(** * IPv4 address conflict detection (RFC 5227): the sd-ipv4acd state machine

    A shallow embedding of [src/libsystemd-network/sd-ipv4acd.c]: the session
    record, the timer and packet handlers, the public setters, [start] and
    [stop], followed by the properties of the state machine. *)

From Stdlib Require Import ZArith List Bool String Lia.
Import ListNotations.
Open Scope Z_scope.

(** ** Machine integers

    [unsigned] is 32 bits wide and [usec_t] is [uint64_t]; arithmetic on them
    wraps around. *)

Definition u32 (x : Z) : Z := x mod 2 ^ 32.
Definition u64 (x : Z) : Z := x mod 2 ^ 64.

(** Conversion of an [int64_t] to [int] (the assignment to [event_priority]). *)
Definition s32 (x : Z) : Z := (x + 2 ^ 31) mod 2 ^ 32 - 2 ^ 31.

(** ** Constants *)

(** errno values (Linux, [<errno.h>]). *)
Definition EINTR : Z := 4.
Definition EAGAIN : Z := 11.
Definition EBUSY : Z := 16.
Definition EINVAL : Z := 22.

(** Modelled from the spec: [USEC_PER_SEC] comes from time-util.h, which is
    not part of the sources at hand; the spec gives every interval in seconds
    and the code multiplies by the number of microseconds in one. *)
Definition USEC_PER_SEC : Z := 1000000.

(** Modelled from the spec: [sizeof(struct ether_arp)], the "ARP Ethernet
    structure (28 bytes)" of [<netinet/if_ether.h>]. *)
Definition sizeof_ether_arp : Z := 28.

(* Constants from the RFC *)
Definition PROBE_WAIT_USEC : Z := 1 * USEC_PER_SEC.
Definition PROBE_NUM : Z := 3.
Definition PROBE_MIN_USEC : Z := 1 * USEC_PER_SEC.
Definition PROBE_MAX_USEC : Z := 2 * USEC_PER_SEC.
Definition ANNOUNCE_WAIT_USEC : Z := 2 * USEC_PER_SEC.
Definition ANNOUNCE_NUM : Z := 2.
Definition ANNOUNCE_INTERVAL_USEC : Z := 2 * USEC_PER_SEC.
Definition MAX_CONFLICTS : Z := 10.
Definition RATE_LIMIT_INTERVAL_USEC : Z := 60 * USEC_PER_SEC.
Definition DEFEND_INTERVAL_USEC : Z := 10 * USEC_PER_SEC.

(** ** Data model *)

Inductive IPv4ACDState : Type :=
| IPV4ACD_STATE_INIT
| IPV4ACD_STATE_STARTED
| IPV4ACD_STATE_WAITING_PROBE
| IPV4ACD_STATE_PROBING
| IPV4ACD_STATE_WAITING_ANNOUNCE
| IPV4ACD_STATE_ANNOUNCING
| IPV4ACD_STATE_RUNNING.

Definition IPv4ACDState_eqb (a b : IPv4ACDState) : bool :=
  match a, b with
  | IPV4ACD_STATE_INIT, IPV4ACD_STATE_INIT
  | IPV4ACD_STATE_STARTED, IPV4ACD_STATE_STARTED
  | IPV4ACD_STATE_WAITING_PROBE, IPV4ACD_STATE_WAITING_PROBE
  | IPV4ACD_STATE_PROBING, IPV4ACD_STATE_PROBING
  | IPV4ACD_STATE_WAITING_ANNOUNCE, IPV4ACD_STATE_WAITING_ANNOUNCE
  | IPV4ACD_STATE_ANNOUNCING, IPV4ACD_STATE_ANNOUNCING
  | IPV4ACD_STATE_RUNNING, IPV4ACD_STATE_RUNNING => true
  | _, _ => false
  end.

(** The events handed to the callback (sd-ipv4acd.h). *)
Inductive sd_ipv4acd_event : Type :=
| SD_IPV4ACD_EVENT_STOP
| SD_IPV4ACD_EVENT_BIND
| SD_IPV4ACD_EVENT_CONFLICT.

(** [struct ether_addr]: six octets. *)
Record ether_addr : Type := mk_ether_addr { ether_addr_octet : list Z }.

(** Modelled from the spec: [ether_addr_is_null] lives in ether-addr-util.h;
    the spec asks for a "non-zero mac", so the null address is the one whose
    octets are all zero. *)
Definition ether_addr_is_null (a : ether_addr) : bool :=
  forallb (fun o => o =? 0) (ether_addr_octet a).

(** [struct ether_arp], reduced to the protocol addresses. Each four-octet
    field is kept as the 32-bit word those octets form in memory, the same
    representation as the [be32_t address] of the session, so that the
    [memcmp] of the classifier is equality of words. *)
Record ether_arp : Type := mk_ether_arp { arp_spa : Z; arp_tpa : Z }.

(** A timer source of the event loop: absolute deadline, priority, and whether
    it is still armed (a one-shot source is switched off when it fires). *)
Record time_source : Type := mk_time_source {
  ts_usec : Z;
  ts_priority : Z;
  ts_enabled : bool
}.

(** An I/O source of the event loop: the descriptor watched for input. *)
Record io_source : Type := mk_io_source { io_fd : Z; io_priority : Z }.

(** [struct sd_ipv4acd]. Pointers to event sources, to the event loop and to
    the callback are options; [None] is the NULL pointer. The session itself
    is a value: the handle [ll] is never NULL here, which is what the
    opening [assert(ll)] or [assert_return(ll, -EINVAL)] of every function
    asks for, and [n_ref] stays as [sd_ipv4acd_new] sets it (taking and
    dropping references is not modelled). *)
Record sd_ipv4acd : Type := mk_sd_ipv4acd {
  n_ref : Z;
  state : IPv4ACDState;
  ifindex : Z;
  fd : Z;
  n_iteration : Z;
  n_conflict : Z;
  receive_message_event_source : option io_source;
  timer_event_source : option time_source;
  defend_window : Z;
  address : Z;
  mac_addr : ether_addr;
  event : option Z;
  event_priority : Z;
  callback : option Z;
  userdata : Z
}.

(** Field updates. *)
Definition with_state (st : IPv4ACDState) (ll : sd_ipv4acd) : sd_ipv4acd :=
  mk_sd_ipv4acd (n_ref ll) st (ifindex ll) (fd ll) (n_iteration ll)
    (n_conflict ll) (receive_message_event_source ll) (timer_event_source ll)
    (defend_window ll) (address ll) (mac_addr ll) (event ll)
    (event_priority ll) (callback ll) (userdata ll).

Definition with_ifindex (i : Z) (ll : sd_ipv4acd) : sd_ipv4acd :=
  mk_sd_ipv4acd (n_ref ll) (state ll) i (fd ll) (n_iteration ll)
    (n_conflict ll) (receive_message_event_source ll) (timer_event_source ll)
    (defend_window ll) (address ll) (mac_addr ll) (event ll)
    (event_priority ll) (callback ll) (userdata ll).

Definition with_fd (f : Z) (ll : sd_ipv4acd) : sd_ipv4acd :=
  mk_sd_ipv4acd (n_ref ll) (state ll) (ifindex ll) f (n_iteration ll)
    (n_conflict ll) (receive_message_event_source ll) (timer_event_source ll)
    (defend_window ll) (address ll) (mac_addr ll) (event ll)
    (event_priority ll) (callback ll) (userdata ll).

Definition with_n_iteration (n : Z) (ll : sd_ipv4acd) : sd_ipv4acd :=
  mk_sd_ipv4acd (n_ref ll) (state ll) (ifindex ll) (fd ll) n
    (n_conflict ll) (receive_message_event_source ll) (timer_event_source ll)
    (defend_window ll) (address ll) (mac_addr ll) (event ll)
    (event_priority ll) (callback ll) (userdata ll).

Definition with_n_conflict (n : Z) (ll : sd_ipv4acd) : sd_ipv4acd :=
  mk_sd_ipv4acd (n_ref ll) (state ll) (ifindex ll) (fd ll) (n_iteration ll)
    n (receive_message_event_source ll) (timer_event_source ll)
    (defend_window ll) (address ll) (mac_addr ll) (event ll)
    (event_priority ll) (callback ll) (userdata ll).

Definition with_receive_message_event_source (s : option io_source)
  (ll : sd_ipv4acd) : sd_ipv4acd :=
  mk_sd_ipv4acd (n_ref ll) (state ll) (ifindex ll) (fd ll) (n_iteration ll)
    (n_conflict ll) s (timer_event_source ll)
    (defend_window ll) (address ll) (mac_addr ll) (event ll)
    (event_priority ll) (callback ll) (userdata ll).

Definition with_timer_event_source (s : option time_source)
  (ll : sd_ipv4acd) : sd_ipv4acd :=
  mk_sd_ipv4acd (n_ref ll) (state ll) (ifindex ll) (fd ll) (n_iteration ll)
    (n_conflict ll) (receive_message_event_source ll) s
    (defend_window ll) (address ll) (mac_addr ll) (event ll)
    (event_priority ll) (callback ll) (userdata ll).

Definition with_defend_window (w : Z) (ll : sd_ipv4acd) : sd_ipv4acd :=
  mk_sd_ipv4acd (n_ref ll) (state ll) (ifindex ll) (fd ll) (n_iteration ll)
    (n_conflict ll) (receive_message_event_source ll) (timer_event_source ll)
    w (address ll) (mac_addr ll) (event ll)
    (event_priority ll) (callback ll) (userdata ll).

Definition with_address (a : Z) (ll : sd_ipv4acd) : sd_ipv4acd :=
  mk_sd_ipv4acd (n_ref ll) (state ll) (ifindex ll) (fd ll) (n_iteration ll)
    (n_conflict ll) (receive_message_event_source ll) (timer_event_source ll)
    (defend_window ll) a (mac_addr ll) (event ll)
    (event_priority ll) (callback ll) (userdata ll).

Definition with_mac_addr (m : ether_addr) (ll : sd_ipv4acd) : sd_ipv4acd :=
  mk_sd_ipv4acd (n_ref ll) (state ll) (ifindex ll) (fd ll) (n_iteration ll)
    (n_conflict ll) (receive_message_event_source ll) (timer_event_source ll)
    (defend_window ll) (address ll) m (event ll)
    (event_priority ll) (callback ll) (userdata ll).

WHAT TO PRODUCE -
Your answer should consist of the lines from the line with "Definition s32 (x" to the line with "(** Modelled from the spec: [USEC_PER_SEC]" above, repeated exactly, both ends included.

RESPONSE TO THIS EXERCISE -
Definition s32 (x : Z) : Z := (x + 2 ^ 31) mod 2 ^ 32 - 2 ^ 31.

(** ** Constants *)

(** errno values (Linux, [<errno.h>]). *)
Definition EINTR : Z := 4.
Definition EAGAIN : Z := 11.
Definition EBUSY : Z := 16.
Definition EINVAL : Z := 22.

(** Modelled from the spec: [USEC_PER_SEC] comes from time-util.h, which is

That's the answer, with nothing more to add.